[EXTRACTED MATERIAL Boundary: Start]

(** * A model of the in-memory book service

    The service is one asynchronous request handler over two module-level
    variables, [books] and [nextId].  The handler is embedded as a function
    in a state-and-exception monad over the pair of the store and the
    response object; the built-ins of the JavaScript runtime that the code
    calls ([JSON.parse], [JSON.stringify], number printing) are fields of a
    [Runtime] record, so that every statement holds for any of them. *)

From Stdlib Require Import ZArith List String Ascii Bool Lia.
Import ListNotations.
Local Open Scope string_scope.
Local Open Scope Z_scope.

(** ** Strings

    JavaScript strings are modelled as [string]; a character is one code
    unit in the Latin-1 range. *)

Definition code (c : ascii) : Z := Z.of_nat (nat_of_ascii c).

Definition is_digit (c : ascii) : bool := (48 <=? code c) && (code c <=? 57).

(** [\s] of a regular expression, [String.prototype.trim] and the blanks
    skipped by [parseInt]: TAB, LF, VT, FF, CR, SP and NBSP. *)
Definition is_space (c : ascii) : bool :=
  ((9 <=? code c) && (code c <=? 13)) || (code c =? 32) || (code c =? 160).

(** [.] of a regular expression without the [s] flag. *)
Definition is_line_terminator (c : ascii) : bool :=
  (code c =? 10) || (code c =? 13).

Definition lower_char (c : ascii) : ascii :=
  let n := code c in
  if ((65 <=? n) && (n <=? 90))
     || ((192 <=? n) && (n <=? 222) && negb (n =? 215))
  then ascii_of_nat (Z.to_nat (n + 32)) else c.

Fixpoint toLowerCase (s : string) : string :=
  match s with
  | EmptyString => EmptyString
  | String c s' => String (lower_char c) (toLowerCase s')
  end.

[EXTRACTED MATERIAL Boundary: End]

### PROMPT
Your reply should be one number, namely how many lines of the material contain "expression".

### EXERCISE RESPONSE
2